A Constituição Federal determina que são estáveis, após três anos de efetivo exercício, os servidores nomeados para cargo de provimento efetivo em virtude de concurso público. Dessa forma, o servidor público estável só perderá o cargo por
- A)procedimento de avaliação de desempenho realizado pelo Conselho Superior do órgão de lotação.
Errada, porque a perda do cargo por avaliação de desempenho não é feita pelo Conselho Superior do órgão, mas na forma de lei complementar e com garantias constitucionais.
- B)decisão fundamentada de autoridade competente em processo administrativo, em que lhe seja assegurada ampla defesa.
Certa, porque a Constituição admite a perda do cargo estável por processo administrativo com ampla defesa.
- C)sentença judicial, ainda que não transitada em julgado, devendo ser observado a ampla defesa e o contraditório.
Errada, porque a sentença judicial deve ser transitada em julgado para autorizar a perda do cargo.
- D)decisão de extinção do cargo público pela autoridade competente, sem que lhe seja assegurada ampla defesa e contraditório.
Errada, porque a extinção do cargo não autoriza, por si só, a dispensa do servidor estável sem observar as garantias constitucionais aplicáveis.
- E)reprovação em avaliação anual de desempenho, mediante procedimento contraditório, porém sem o exercício de ampla defesa.

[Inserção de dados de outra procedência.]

(* ===== verification/ForkLogic.v ===== *)
(** * Reasoning about the process creation code

    Triples for the monad of [ForkState], the ledger of resources held outside
    fork.c, and the frame property of a program that works on one object. *)

From S2P Require Import Prelude KVStore TaskState ForkState ForkTask ForkMm ForkArgs ForkCopy.

(** ** Triples *)

(** From [P], [m] returns [a] in a state satisfying [Q a], or leaves through an
    exception [e] in a state satisfying [X e]. *)
Definition triple {E A} (P : kst -> Prop) (m : prog E A) (Q : A -> kst -> Prop) (X : E -> kst -> Prop)
  : Prop :=
  forall s, P s -> match m s with (inl a, s') => Q a s' | (inr e, s') => X e s' end.

Section Triples.
Context {E : Type}.

Lemma triple_ret {A} (P : kst -> Prop) (a : A) Q (X : E -> kst -> Prop) :
  (forall s, P s -> Q a s) -> triple P (ret a) Q X.
Proof. intros Hq s Hs. by apply Hq. Qed.

Lemma triple_throw {A} (P : kst -> Prop) (e : E) (Q : A -> kst -> Prop) X :
  (forall s, P s -> X e s) -> triple P (throw e) Q X.
Proof. intros Hx s Hs. by apply Hx. Qed.

Lemma triple_bind {A B} P (m : prog E A) (k : A -> prog E B) R Q X :
  triple P m R X -> (forall a, triple (R a) (k a) Q X) -> triple P (bind m k) Q X.
Proof.
  intros Hm Hk s Hs. specialize (Hm s Hs). unfold bind.
  destruct (m s) as [[a|e] s']; [by apply Hk|done].
Qed.

Lemma triple_seq {B} P (m : prog E unit) (k : prog E B) R Q X :
  triple P m (fun _ => R) X -> triple R k Q X -> triple P (m ;;; k) Q X.
Proof. intros Hm Hk. eapply triple_bind; [exact Hm|]. by intros []. Qed.

Lemma triple_weaken {A} (P P' : kst -> Prop) (m : prog E A) (Q Q' : A -> kst -> Prop) (X X' : E -> kst -> Prop) :
  triple P m Q X -> (forall s, P' s -> P s) -> (forall a s, Q a s -> Q' a s) ->
  (forall e s, X e s -> X' e s) -> triple P' m Q' X'.
Proof. intros Hm Hp Hq Hx s Hs. specialize (Hm s (Hp s Hs)). destruct (m s) as [[a|e] s']; auto. Qed.

Lemma triple_when P b (m : prog E unit) (Q : unit -> kst -> Prop) X :
  (b = true -> triple P m Q X) -> (b = false -> forall s, P s -> Q tt s) -> triple P (when b m) Q X.
Proof. intros Ht Hf. unfold when. destruct b; [by apply Ht|]. apply triple_ret. by apply Hf. Qed.

Lemma triple_rd P a f (Q : Z -> kst -> Prop) (X : E -> kst -> Prop) :
  (forall s, P s -> Q (fld s a f) s) -> triple P (rd a f) Q X.
Proof. intros Hq s Hs. by apply Hq. Qed.

Lemma triple_wr P a f v (Q : unit -> kst -> Prop) (X : E -> kst -> Prop) :
  (forall s, P s -> Q tt (snd (wr (E := E) a f v s))) -> triple P (wr a f v) Q X.
Proof. intros Hq s Hs. by apply Hq. Qed.

Lemma triple_at {A} s (m : prog E A) Q X :
  triple (eq s) m Q X -> match m s with (inl a, s') => Q a s' | (inr e, s') => X e s' end.
Proof. intros Hm. by apply Hm. Qed.

Lemma triple_exists {A B} (P : B -> kst -> Prop) (m : prog E A) Q X :
  (forall x, triple (P x) m Q X) -> triple (fun s => exists x, P x s) m Q X.
Proof. intros Hm s [x Hs]. by eapply Hm. Qed.

Lemma triple_pure (P : kst -> Prop) (phi : Prop) {A} (m : prog E A) Q X :
  (phi -> triple P m Q X) -> triple (fun s => phi /\ P s) m Q X.
Proof. intros Hm s [Hphi Hs]. by apply Hm. Qed.

End Triples.

(** ** The ledger

    Which resources kept outside fork.c a trace of calls has acquired and not
    given back. *)

Inductive rsrc :=
| RCreds | RDelayacct | RPolicy | RPerf | RAudit | RSecurity | RSem | RNamespaces | RIo | RThread
| RPid | RFd | RPidfile | RCgroup | RTasklist | RCore | RSiglock.

#[global] Instance rsrc_eq_dec : EqDecision rsrc.
Proof. solve_decision. Defined.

Errada, porque a avaliação periódica de desempenho exige procedimento com contraditório e ampla defesa, não sendo dispensada a defesa do servidor.
Gabarito: B
A estabilidade do servidor público não é um “cheque em branco”, mas também não permite perda do cargo por qualquer motivo. A Constituição Federal, no art. 41, diz que o servidor nomeado para cargo efetivo, após três anos de efetivo exercício, adquire estabilidade. Depois disso, ele só pode perder o cargo nas hipóteses constitucionais previstas. Essas hipóteses são três: sentença judicial transitada em julgado, processo administrativo em que lhe seja assegurada ampla defesa, e procedimento de avaliação periódica de desempenho, na forma de lei complementar, também com ampla defesa. Além disso, a própria Constituição prevê a possibilidade de perda do cargo por excesso de despesa com pessoal, nos termos do art. 169, mas isso é uma situação específica e não serve como regra geral da questão. Por isso, a letra B está correta: a perda do cargo pode ocorrer por decisão fundamentada em processo administrativo, desde que seja garantida a ampla defesa. Esse é exatamente o modelo constitucional de proteção ao servidor estável: não basta uma vontade da administração, é preciso procedimento formal e respeito ao contraditório e à ampla defesa. Em prova, vale guardar a fórmula prática: servidor estável não sai do cargo por improviso. A Constituição exige processo, defesa e uma das hipóteses legais/constitucionais. Aqui, a banca quer justamente que você reconheça a proteção do art. 41 da CF, especialmente o inciso II do §1º.